Tiro de Esquina: Lo del ISSSTE es asunto de todos
Por: Octavio Fabela Ballinas
TIJUANA, BAJA CALIFORNIA, A 12 DE MARZO DE 2026.- La exigencia del magisterio para derogar la Ley del ISSSTE no constituye un reclamo aislado ni exclusivo del sector educativo; refleja una inconformidad creciente entre millones de trabajadores que observan cómo el derecho a un retiro digno se ha convertido en una meta cada vez más lejana.

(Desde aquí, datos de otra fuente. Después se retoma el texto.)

Lemma push_ring m q s : ring_at q s -> ring_at (push_last m q) (push_matrix m s).
Proof.
  intros [Hl Hw Hr Hc Hm Hi]. unfold push_matrix. rewrite !land3. cbv zeta.
  cbn [matrix_wptr matrix_rptr with_matrix_buff with_matrix_wptr]. rewrite !land7.
  set (w := matrix_wptr s) in *. set (r := matrix_rptr s) in *. set (n := length q) in *.
  assert (Hw4 : w mod 4 = (r + Z.of_nat n) mod 4) by zdm.
  assert (Hnew : <[Z.to_nat (w mod 4) := m]> (matrix_buff s) !! Z.to_nat (w mod 4) = Some m).
  { apply list_lookup_insert_eq. rewrite Hl. zdm. }
  unfold push_last. fold n. destruct (Nat.eqb_spec n 4) as [E4|Hne].
  - assert (E : ((w + 1) mod 8 - r) mod 8 = 5) by (rewrite E4 in Hc; zdm). rewrite E. change (4 <? 5) with true. cbv iota beta.
    destruct q as [|x q]; [cbn in n; lia|]. cbn [tail]. assert (Hq : length q = 3%nat) by (cbn in n; lia).
    split; cbn [matrix_buff matrix_wptr matrix_rptr with_matrix_rptr with_matrix_wptr with_matrix_buff].
    + by rewrite length_insert.
    + apply Z.mod_pos_bound. lia.
    + apply Z.mod_pos_bound. lia.
    + rewrite length_app, Hq. cbn [length]. zdm.
    + rewrite length_app, Hq. cbn. lia.
    + intros i y Hy. apply lookup_app_Some in Hy as [Hy|[Hge Hy]].
      * pose proof (lookup_lt_Some _ _ _ Hy). rewrite list_lookup_insert_ne by (rewrite E4 in *; zdm).
        specialize (Hi (S i) y Hy). rewrite <-Hi. do 2 f_equal. rewrite E4 in *. zdm.
      * apply list_lookup_singleton_Some in Hy as [Ei <-]. rewrite <-Hnew. f_equal. rewrite E4 in *. f_equal. zdm.
  - assert (E : 4 <? ((w + 1) mod 8 - r) mod 8 = false) by (apply Z.ltb_ge; zdm). rewrite E.
    split; cbn [matrix_buff matrix_wptr matrix_rptr with_matrix_wptr with_matrix_buff].
    + by rewrite length_insert.
    + apply Z.mod_pos_bound. lia.
    + exact Hr.
    + rewrite length_app. fold n r. cbn [length]. zdm.
    + rewrite length_app. fold n. cbn. lia.
    + fold r. intros i y Hy. apply lookup_app_Some in Hy as [Hy|[Hge Hy]].
      * pose proof (lookup_lt_Some _ _ _ Hy). fold n in H. rewrite list_lookup_insert_ne by zdm. by apply Hi.
      * apply list_lookup_singleton_Some in Hy as [Ei <-]. rewrite <-Hnew. f_equal. f_equal. fold n in Ei, Hge. zdm.
Qed.

Lemma pop_ring m q s : ring_at (m :: q) s -> (pop_matrix s).1 = m /\ ring_at q (pop_matrix s).2.
Proof.
  intros [Hl Hw Hr Hc Hm Hi]. unfold pop_matrix. rewrite land3, land7. cbn [fst snd]. cbn [length] in *.
  specialize (Hi O m eq_refl) as H0. rewrite Z.add_0_r in H0. split; [by rewrite nth_lookup, H0|].
  split; cbn [matrix_buff matrix_wptr matrix_rptr with_matrix_rptr]; try done.
  - apply Z.mod_pos_bound. lia.
  - zdm.
  - lia.
  - intros i y Hy. specialize (Hi (S i) y Hy). rewrite <-Hi. do 2 f_equal. zdm.
Qed.

Lemma ring_empty q s : ring_at q s -> (matrix_wptr s =? matrix_rptr s) = (length q =? 0)%nat.
Proof. intros [Hl Hw Hr Hc Hm Hi]. destruct (Nat.eqb_spec (length q) 0); zdm. Qed.

(** ** Key codes *)
Section Board.
Context `{KbBoard}.
Implicit Type s : kb.

(** The codes of a row, in the order of the scan pins. *)
Definition row_keys (n : nat) (col : nat -> Z) (i : nat) (m : Z) : list Z :=
  omap (fun j => if Z.testbit m (Z.of_nat j) then Some (col (i + j)%nat) else None) (seq 0 n).

Lemma row_keys_S n col i m :
  row_keys (S n) col i m = (if Z.testbit m 0 then [col i] else []) ++ row_keys n col (S i) (Z.shiftr m 1).
Proof.
  unfold row_keys. cbn [seq omap list_omap]. change (Z.of_nat 0) with 0. rewrite Nat.add_0_r.
  assert (E : omap (fun j => if Z.testbit m (Z.of_nat j) then Some (col (i + j)%nat) else None) (seq 1 n) =
              omap (fun j => if Z.testbit (Z.shiftr m 1) (Z.of_nat j) then Some (col (S i + j)%nat) else None) (seq 0 n)).
  { rewrite <-seq_shift. induction (seq 0 n) as [|k l IH]; [done|]. cbn [map omap list_omap].
    rewrite Z.shiftr_spec by lia. replace (Z.of_nat (S k)) with (Z.of_nat k + 1) by lia.
    replace (i + S k)%nat with (S i + k)%nat by lia. by case_match; rewrite IH. }
  rewrite E. by destruct (Z.testbit m 0).
Qed.

Lemma row_keys_0 n col i : row_keys n col i 0 = [].
Proof. revert i. induction n as [|n IH]; intros i; [done|]. rewrite row_keys_S. cbn. apply IH. Qed.

Lemma bit0 m : negb (Z.land m 1 =? 0) = Z.testbit m 0.
Proof.
  change 1 with (Z.ones 1). rewrite Z.land_ones, Z.bit0_odd by lia. change (2 ^ 1) with 2.
  rewrite Zmod_odd. by destruct (Z.odd m).
Qed.

Lemma bit7 x : negb (Z.land x 0x80 =? 0) = Z.testbit x 7.
Proof.
  destruct (Z.testbit x 7) eqn:E.
  - destruct (Z.eqb_spec (Z.land x 0x80) 0) as [E0|]; [|done].
    assert (Hf : Z.testbit (Z.land x 0x80) 7 = true) by by rewrite Z.land_spec, E. by rewrite E0 in Hf.
  - assert (E0 : Z.land x 0x80 = 0); [|by rewrite E0].
    apply Z.bits_inj'. intros b Hb. rewrite Z.land_spec, Z.bits_0. change 0x80 with (2 ^ 7).
    rewrite Z.pow2_bits_eqb by lia. destruct (Z.eqb_spec 7 b) as [<-|]; [by rewrite E|apply andb_false_r].
Qed.

Lemma remap_row_spec n col i m key_max d :
  (cnt d < key_max)%nat ->
  remap_row n col i m key_max d = mk_kb_data (ctrl_key d) (take key_max (keycode d ++ row_keys n col i m)).
Proof.
  revert i m d. induction n as [|n IH]; intros i m [c l] Hd; unfold cnt in Hd; cbn [keycode] in Hd.
  { cbn. rewrite app_nil_r, take_ge by lia. done. }
  cbn [remap_row keycode ctrl_key cnt]. rewrite bit0, row_keys_S. destruct (Z.testbit m 0) eqn:Eb; cbn [andb].
  - unfold cnt. cbn [keycode]. rewrite length_app. cbn [length]. cbv zeta.
    destruct (Nat.leb_spec key_max (length l + 1)) as [Hle|Hgt].
    + f_equal. rewrite app_assoc, take_app_le, take_ge by (rewrite length_app; cbn; lia). done.
    + destruct (Z.eqb_spec (Z.shiftr m 1) 0) as [E0|_].
      * rewrite E0, row_keys_0, app_nil_r, take_ge by (rewrite length_app; cbn; lia). done.
      * rewrite IH by (unfold cnt; cbn [keycode]; rewrite length_app; cbn; lia). cbn [keycode ctrl_key]. by rewrite <-app_assoc.
  - cbn [app]. cbv zeta. destruct (Z.eqb_spec (Z.shiftr m 1) 0) as [E0|_].
    + rewrite E0, row_keys_0, app_nil_r, take_ge by lia. done.
    + by rewrite IH.
Qed.

(** The codes of a matrix, row by row. *)
Definition matrix_keys (i : nat) (rows : list Z) : list Z :=
  concat (imap (fun k m => row_keys (length scan_pins) (fun j => nth (i + k) (nth j kb_map_normal []) 0) 0 m) rows).

Lemma matrix_keys_cons i m rows :
  matrix_keys i (m :: rows) =
  row_keys (length scan_pins) (fun j => nth i (nth j kb_map_normal []) 0) 0 m ++ matrix_keys (S i) rows.
Proof.
  unfold matrix_keys. rewrite imap_cons. cbn [concat]. rewrite Nat.add_0_r. do 2 f_equal.
  apply imap_ext. intros k x _. unfold compose. by replace (i + S k)%nat with (S i + k)%nat by lia.
Qed.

Desde la reforma de pensiones de 2007 en el ISSSTE y la transición previa del IMSS hacia cuentas individuales en 1997, el modelo cambió radicalmente: el sistema solidario fue sustituido por esquemas administrados por Afores, donde el monto final depende del ahorro acumulado y del comportamiento del mercado financiero.
De acuerdo con estimaciones oficiales, más del 60 por ciento de los trabajadores afiliados al IMSS podría recibir una pensión equivalente apenas al 30 o 40 por ciento de su último salario, una reducción significativa frente al ingreso percibido durante la vida laboral.
El reto no se limita al monto de la pensión, sino a la posibilidad misma de jubilarse. Las generaciones actuales enfrentan mayores requisitos de cotización y trayectorias laborales cada vez más inestables, lo que dificulta alcanzar las semanas necesarias para acceder a un retiro formal.
A ello se suma un factor estructural que agrava el panorama: según el INEGI, alrededor del 55 por ciento de la población ocupada en México trabaja en condiciones informales, es decir, sin acceso a seguridad social, lo que implica que más de la mitad de los trabajadores llegará a la vejez sin una pensión contributiva.
Para quienes cotizan en el ISSSTE, el cambio hacia cuentas individuales trasladó el riesgo financiero del Estado al trabajador. El ingreso en la jubilación depende ahora de aportaciones personales y rendimientos variables que difícilmente garantizan estabilidad económica.
México cuenta con más de 73 millones de personas ocupadas, pero solo una fracción mantiene cotización continua. La combinación de informalidad, salarios bajos y movilidad laboral anticipa una generación que podría enfrentar un retiro tardío o la imposibilidad de abandonar el mercado laboral.
Por ello, la demanda del magisterio trasciende lo gremial. La discusión sobre la derogación de la Ley del ISSSTE abre inevitablemente el debate sobre el modelo pensionario completo, incluyendo a los trabajadores afiliados al IMSS que enfrentan problemáticas similares.
Mientras el discurso público se concentra en la viabilidad financiera de los sistemas, se deja de lado la viabilidad social. Un esquema que no permite retirarse después de décadas de trabajo termina trasladando la carga económica a las familias y a los programas asistenciales del Estado.
El envejecimiento poblacional añade presión al sistema. México avanza hacia una sociedad con mayor proporción de adultos mayores, pero sin una estructura pensionaria capaz de garantizar ingresos suficientes para esa etapa de la vida.
Respaldar la revisión del ISSSTE no implica apoyar demandas sectoriales, sino reconocer una preocupación compartida por toda la clase trabajadora. Las reglas actuales hacen cada vez más difícil imaginar un retiro digno e incluso la simple posibilidad de dejar de trabajar.
El reclamo docente evidencia un problema mayor: la seguridad social mexicana enfrenta un desfase entre la realidad laboral y las expectativas de protección social. Si no se replantea el modelo, jubilarse podría dejar de ser un derecho alcanzable para convertirse en una excepción dentro del mercado laboral mexicano.